ASSIGNMENT
Below are the records; copy exactly the stretch from the line containing "bytes ← (if" through the line containing "Definition dfs_ramfs_write (fs", both ends included, and nothing else.

SUPPLIED INFORMATION

(* ===== verification/Ramfs.v ===== *)
(** * The RAM file system (components/dfs/filesystems/ramfs/dfs_ramfs.c)

    All files are in one directory, a list of entries behind the root entry.  Entries and
    the data of the files are blocks of a memory heap of the file system's own.  The fields of
    the entries are kept apart from the bytes of the heap. *)
From stdpp Require Import base tactics numbers list gmap.
From S2P Require Import Prelude RtList Memory KString MemHeap Kernel DfsPath Dfs.
Local Open Scope Z_scope.

Definition RAMFS_NAME_MAX : nat := 32.
Definition RAMFS_MAGIC : Z := 0x0A0A0A0A.

(** [struct ramfs_dirent] but for its list node *)
Record ramfs_dirent := mk_dirent { de_name : list Z; de_data : ptr; de_size : Z }.
Definition set_de_name v e := mk_dirent v (de_data e) (de_size e).
Definition set_de_data v e := mk_dirent (de_name e) v (de_size e).
Definition set_de_size v e := mk_dirent (de_name e) (de_data e) v.

(** [struct dfs_ramfs]: the magic number, the heap object and the root entry *)
Definition SIZEOF_DIRENT : Z := 48.
Definition SIZEOF_RAMFS : Z := 152.
Definition ramfs_memheap (ramfs : ptr) : ptr := ramfs + 4.
Definition ramfs_root (ramfs : ptr) : ptr := ramfs + 104.

(** The state of the RAM file systems: their heaps, magic numbers, entries, and the list
    behind each root entry.  [ram_errno] is what [rt_set_errno] was last given. *)
Record ramworld := mk_ramworld {
  ram_heap : mhstate;
  ram_magic : gmap ptr Z;
  ram_dirents : gmap ptr ramfs_dirent;
  ram_lists : gmap ptr (list ptr);
  ram_errno : Z
}.
Definition set_ram_heap v w := mk_ramworld v (ram_magic w) (ram_dirents w) (ram_lists w) (ram_errno w).
Definition set_ram_magic v w := mk_ramworld (ram_heap w) v (ram_dirents w) (ram_lists w) (ram_errno w).
Definition set_ram_dirents v w := mk_ramworld (ram_heap w) (ram_magic w) v (ram_lists w) (ram_errno w).
Definition set_ram_lists v w := mk_ramworld (ram_heap w) (ram_magic w) (ram_dirents w) v (ram_errno w).
Definition set_ram_errno v w := mk_ramworld (ram_heap w) (ram_magic w) (ram_dirents w) (ram_lists w) v.

Abbreviation RW := (M ramworld).

Definition inHeap {A} (c : MH A) : RW A := fun w =>
  match c (ram_heap w) with Ok a h => Ok a (set_ram_heap h w) | Fault f => Fault f end.
Definition get_dirent (p : ptr) : RW ramfs_dirent := w ← get; opt BadPointer (ram_dirents w !! p).
Definition upd_dirent (p : ptr) (f : ramfs_dirent -> ramfs_dirent) : RW unit :=
  e ← get_dirent p; modify (fun w => set_ram_dirents (<[p := f e]> (ram_dirents w)) w).

(** [memcpy] from the heap to a caller's buffer, and back *)
Definition copy_out (p : ptr) (n : nat) : RW (list Z) := inHeap (s ← get; opt BadPointer (read_bytes (mh_bytes s) p n)).
Definition copy_in (p : ptr) (l : list Z) : RW unit :=
  inHeap (s ← get; opt BadPointer (read_bytes (mh_bytes s) p (length l));;
          modify (fun s => set_mh_bytes (write_bytes (mh_bytes s) p l) s)).

Section ramfs.
Context `{KConfig}.
(** What memory happens to hold where a heap header is written for the first time, and in
    the buffer of a directory stream *)
Context (junk : Z -> rt_memheap_item) (stale : nat -> Z).

Definition dfs_ramfs_mount (fs : dfs_filesystem) (rwflag data : Z) : RW (Z * Z) :=
  if data =? RT_NULL then mret (- DFS_STATUS_EIO, fs_data fs) else mret (DFS_STATUS_OK, data).
Definition dfs_ramfs_unmount (fs : dfs_filesystem) : RW (Z * Z) := mret (DFS_STATUS_OK, RT_NULL).

Definition dfs_ramfs_statfs (fs : dfs_filesystem) : RW (Z * statfs) :=
  RT_ASSERT (negb (fs_data fs =? RT_NULL));;
  m ← inHeap (get_mh (ramfs_memheap (fs_data fs)));
  mret (DFS_STATUS_OK, mk_statfs 512 (mh_pool_size m / 512) (mh_available_size m / 512)).

Definition dfs_ramfs_ioctl (fs : dfs_filesystem) (x : dfs_fd) (cmd args : Z) : RW (Z * fd_part) :=
  mret (- DFS_STATUS_EIO, part_of x).

(** [while ( *subpath == '/' && *subpath) subpath ++;] *)
Fixpoint skip_separators (path : list Z) : list Z :=
  match path with c :: path' => if c =? SLASH then skip_separators path' else path | [] => [] end.

(** [rt_strcmp(dirent->name, subpath) == 0]; [None]: the comparison leaves the array. *)
Fixpoint name_eq (name subpath : list Z) : option bool :=
  match name, subpath with
  | [], _ => None
  | b :: _, [] => Some (b =? 0)
  | b :: name', c :: subpath' => if b =? c then name_eq name' subpath' else Some false
  end.

Fixpoint find_dirent (l : list ptr) (subpath : list Z) : RW ptr :=
  match l with
  | [] => mret RT_NULL
  | dirent :: l' =>
      e ← get_dirent dirent;
      eq ← opt BadPointer (name_eq (de_name e) subpath);
      if eq : bool then mret dirent else find_dirent l' subpath
  end.

(** The size that is stored through the third argument is not used by any caller. *)
Definition dfs_ramfs_lookup (ramfs : ptr) (path : list Z) : RW ptr :=
  match skip_separators path with
  | [] => mret (ramfs_root ramfs)
  | subpath => w ← get; find_dirent (ram_lists w !!! ramfs_root ramfs) subpath
  end.

Definition dfs_ramfs_read (fs : dfs_filesystem) (file : dfs_fd) (count : Z) : RW (Z * fd_part * list Z) :=
  let dirent := fd_data file in
  RT_ASSERT (negb (dirent =? RT_NULL));;
  let rest := u32 (fd_size file - fd_pos file) in
  let length := if u32 count <? rest then u32 count else rest in
  bytes ← (if 0 <? length then e ← get_dirent dirent; copy_out (de_data e + fd_pos file) (Z.to_nat length) else mret []);
  mret (s32 length, mk_part (fd_flags file) (fd_size file) (s32 (fd_pos file + length)) (fd_data file), bytes).

Definition dfs_ramfs_write (fs : dfs_filesystem) (fd : dfs_fd) (buf : list Z) : RW (Z * fd_part) :=
  RT_ASSERT (negb (fs_data fs =? RT_NULL));;
  let dirent := fd_data fd in
  RT_ASSERT (negb (dirent =? RT_NULL));;
  let count := u32 (Z.of_nat (length buf)) in
  grown ←
    (if fd_size fd <? u32 (count + fd_pos fd) then
       e ← get_dirent dirent;
       ptr ← inHeap (rt_memheap_realloc junk (ramfs_memheap (fs_data fs)) (de_data e) (u32 (fd_pos fd + count)));
       if ptr =? RT_NULL then modify (set_ram_errno (- RT_ENOMEM));; mret None
       else
         upd_dirent dirent (set_de_data ptr);;
         upd_dirent dirent (set_de_size (u32 (fd_pos fd + count)));;
         mret (Some (u32 (fd_pos fd + count)))
     else mret (Some (fd_size fd)));
  match grown with
  | None => mret (0, part_of fd)
  | Some size =>
      when (0 <? count) (e ← get_dirent dirent; copy_in (de_data e + fd_pos fd) (take (Z.to_nat count) buf));;
      mret (s32 count, mk_part (fd_flags fd) size (s32 (fd_pos fd + count)) (fd_data fd))
  end.

Definition dfs_ramfs_lseek (fs : dfs_filesystem) (file : dfs_fd) (offset : Z) : RW (Z * fd_part) :=
  if offset <=? s32 (fd_size file)
  then mret (s32 offset, mk_part (fd_flags file) (fd_size file) offset (fd_data file))
  else mret (- DFS_STATUS_EIO, part_of file).

Definition dfs_ramfs_close (fs : dfs_filesystem) (file : dfs_fd) : RW (Z * fd_part) :=
  mret (DFS_STATUS_OK, mk_part (fd_flags file) (fd_size file) (fd_pos file) RT_NULL).

(** A new entry in front of the list; [RT_NULL] without memory *)
Definition create_dirent (ramfs : ptr) (path : list Z) : RW ptr :=
  dirent ← inHeap (rt_memheap_alloc junk (ramfs_memheap ramfs) SIZEOF_DIRENT);
  if dirent =? RT_NULL then mret RT_NULL
  else
    let name := strncpy_bytes RAMFS_NAME_MAX (skip_separators path) in
    modify (fun w => set_ram_dirents (<[dirent := mk_dirent name RT_NULL 0]> (ram_dirents w)) w);;
    modify (fun w => set_ram_lists (Abs.insert_front (ramfs_root ramfs) dirent (ram_lists w)) w);;
    mret dirent.

Definition truncate_dirent (dirent : ptr) : RW unit :=
  upd_dirent dirent (set_de_size 0);;
  e ← get_dirent dirent;
  when (negb (de_data e =? RT_NULL)) (inHeap (rt_memheap_free (de_data e));; upd_dirent dirent (set_de_data RT_NULL)).

(** The entry an [open] leads to, or an error *)
Definition open_dirent (ramfs : ptr) (path : list Z) (flags : Z) : RW (Z + ptr) :=
  let flag f := negb (Z.land flags f =? 0) in
  if flag DFS_O_DIRECTORY then
    if flag DFS_O_CREAT then mret (inl (- DFS_STATUS_ENOSPC))
    else
      dirent ← dfs_ramfs_lookup ramfs path;
      if dirent =? RT_NULL then mret (inl (- DFS_STATUS_ENOENT))
      else if (dirent =? ramfs_root ramfs) && negb (flag DFS_O_DIRECTORY) then mret (inl (- DFS_STATUS_ENOENT))
      else mret (inr dirent)
  else
    dirent ← dfs_ramfs_lookup ramfs path;
    if dirent =? ramfs_root ramfs then mret (inl (- DFS_STATUS_ENOENT))
    else
      dirent ← (if dirent =? RT_NULL then
                  if flag DFS_O_CREAT || flag DFS_O_WRONLY then
                    dirent ← create_dirent ramfs path;
                    mret (if dirent =? RT_NULL then inl (- DFS_STATUS_ENOMEM) else inr dirent)
                  else mret (inl (- DFS_STATUS_ENOENT))
                else mret (inr dirent));
      match dirent with
      | inl e => mret (inl e)
      | inr dirent => when (flag DFS_O_TRUNC) (truncate_dirent dirent);; mret (inr dirent)
      end.

Definition dfs_ramfs_open (fs : dfs_filesystem) (path : list Z) (file : dfs_fd) : RW (Z * fd_part) :=
  RT_ASSERT (negb (fs_data fs =? RT_NULL));;
  r ← open_dirent (fs_data fs) path (fd_flags file);
  match r with
  | inl e => mret (e, part_of file)
  | inr dirent =>
      e ← get_dirent dirent;
      let pos := if negb (Z.land (fd_flags file) DFS_O_APPEND =? 0) then s32 (de_size e) else 0 in
      mret (DFS_STATUS_OK, mk_part (fd_flags file) (de_size e) pos dirent)
  end.

Definition dfs_ramfs_stat (fs : dfs_filesystem) (path : list Z) : RW (Z * option stat) :=
  dirent ← dfs_ramfs_lookup (fs_data fs) path;
  if dirent =? RT_NULL then mret (- DFS_STATUS_ENOENT, None)
  else e ← get_dirent dirent; mret (DFS_STATUS_OK, Some (mk_stat RT_NULL (Z.lor DFS_S_IFREG DFS_S_IRW) (de_size e) 0 512)).

(** One [struct dirent]: type, length of the name, size of the record in two bytes, name *)
Definition SIZEOF_STRUCT_DIRENT : Z := 260.
Definition dirent_record (e : ramfs_dirent) : list Z :=
  [1; Z.of_nat RT_NAME_MAX; 4; 1] ++ strncpy_bytes RAMFS_NAME_MAX (default (de_name e) (cstring (de_name e))) ++
  (stale <$> seq 36 224).

Fixpoint getdents_loop (l : list ptr) (index end_ count pos : Z) (acc : list Z) : RW (Z * Z * list Z) :=
  match l with
  | [] => mret (count, pos, acc)
  | dirent :: l' =>
      if index <? end_ then
        if u32 pos <=? index then
          e ← get_dirent dirent;
          getdents_loop l' (index + 1) end_ (count + 1) (pos + 1) (acc ++ dirent_record e)
        else getdents_loop l' (index + 1) end_ count pos acc
      else mret (count, pos, acc)
  end.

Definition dfs_ramfs_getdents (fs : dfs_filesystem) (file : dfs_fd) (count : Z) : RW (Z * fd_part * list Z) :=
  let root := ramfs_root (fs_data fs) in
  if negb (fd_data file =? root) then mret (- DFS_STATUS_EINVAL, part_of file, [])
  else
    let count := u32 count / SIZEOF_STRUCT_DIRENT in
    if count =? 0 then mret (- DFS_STATUS_EINVAL, part_of file, [])
    else
      w ← get;
      '(count, pos, bytes) ← getdents_loop (ram_lists w !!! root) 0 (u32 (fd_pos file + count)) 0 (fd_pos file) [];
      mret (s32 (count * SIZEOF_STRUCT_DIRENT), mk_part (fd_flags file) (fd_size file) pos (fd_data file), bytes).

(** The list operation on the root entry itself would take the head out of its ring. *)
Definition dfs_ramfs_unlink (fs : dfs_filesystem) (path : list Z) : RW Z :=
  RT_ASSERT (negb (fs_data fs =? RT_NULL));;
  dirent ← dfs_ramfs_lookup (fs_data fs) path;
  if dirent =? RT_NULL then mret (- DFS_STATUS_ENOENT)
  else if dirent =? ramfs_root (fs_data fs) then throw BadList
  else
    modify (fun w => set_ram_lists (Abs.remove dirent (ram_lists w)) w);;
    e ← get_dirent dirent;
    when (negb (de_data e =? RT_NULL)) (inHeap (rt_memheap_free (de_data e)));;
    inHeap (rt_memheap_free dirent);;
    modify (fun w => set_ram_dirents (delete dirent (ram_dirents w)) w);;
    mret DFS_STATUS_OK.

Definition dfs_ramfs_rename (fs : dfs_filesystem) (oldpath newpath : option (list Z)) : RW Z :=
  RT_ASSERT (negb (fs_data fs =? RT_NULL));;
  newpath ← opt BadPointer newpath;
  dirent ← dfs_ramfs_lookup (fs_data fs) newpath;
  if negb (dirent =? RT_NULL) then mret (- DFS_STATUS_EEXIST)
  else
    oldpath ← opt BadPointer oldpath;
    dirent ← dfs_ramfs_lookup (fs_data fs) oldpath;
    if dirent =? RT_NULL then mret (- DFS_STATUS_ENOENT)
    else upd_dirent dirent (set_de_name (strncpy_bytes RAMFS_NAME_MAX newpath));; mret DFS_STATUS_OK.

(** The file system in the area of [size] bytes at [pool]; the heap object is taken out of
    the object container again. *)
Definition dfs_ramfs_create (pool size : Z) : RW ptr :=
  let size := RT_ALIGN_DOWN size 4 in
  let size := RT_ALIGN_DOWN (u32 (size - SIZEOF_RAMFS)) 4 in
  result ← inHeap (rt_memheap_init junk (ramfs_memheap pool) (pool + SIZEOF_RAMFS) size);
  if negb (result =? RT_EOK) then mret RT_NULL
  else
    inHeap (modify (fun s => set_mh_objects (list_del (ramfs_memheap pool) (mh_objects s)) s));;
    modify (fun w => set_ram_magic (<[pool := RAMFS_MAGIC]> (ram_magic w)) w);;
    modify (fun w => set_ram_dirents (<[ramfs_root pool := mk_dirent (strncpy_bytes RAMFS_NAME_MAX [DOT]) RT_NULL 0]> (ram_dirents w)) w);;
    modify (fun w => set_ram_lists (<[ramfs_root pool := []]> (ram_lists w)) w);;
    mret pool.

(** The table [_ramfs] *)
Definition ramfs_name : list Z := [114; 97; 109].
Definition ramfs_ops : FsOps ramworld := {|
  op_name := fun _ => ramfs_name;
  op_flags := fun _ => 0;
  op_mount := fun _ => Some dfs_ramfs_mount;
  op_unmount := fun _ => Some dfs_ramfs_unmount;
  op_mkfs := fun _ => None;
  op_statfs := fun _ => Some dfs_ramfs_statfs;
  op_open := fun _ => Some dfs_ramfs_open;
  op_close := fun _ => Some dfs_ramfs_close;
  op_ioctl := fun _ => Some dfs_ramfs_ioctl;
  op_read := fun _ => Some dfs_ramfs_read;
  op_write := fun _ => Some dfs_ramfs_write;
  op_flush := fun _ => None;
  op_lseek := fun _ => Some dfs_ramfs_lseek;
  op_getdents := fun _ => Some dfs_ramfs_getdents;
  op_unlink := fun _ => Some dfs_ramfs_unlink;
  op_stat := fun _ => Some dfs_ramfs_stat;
  op_rename := fun _ => Some dfs_ramfs_rename
|}.
End ramfs.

RESPONSE TO THE TASK
  bytes ← (if 0 <? length then e ← get_dirent dirent; copy_out (de_data e + fd_pos file) (Z.to_nat length) else mret []);
  mret (s32 length, mk_part (fd_flags file) (fd_size file) (s32 (fd_pos file + length)) (fd_data file), bytes).

Definition dfs_ramfs_write (fs : dfs_filesystem) (fd : dfs_fd) (buf : list Z) : RW (Z * fd_part) :=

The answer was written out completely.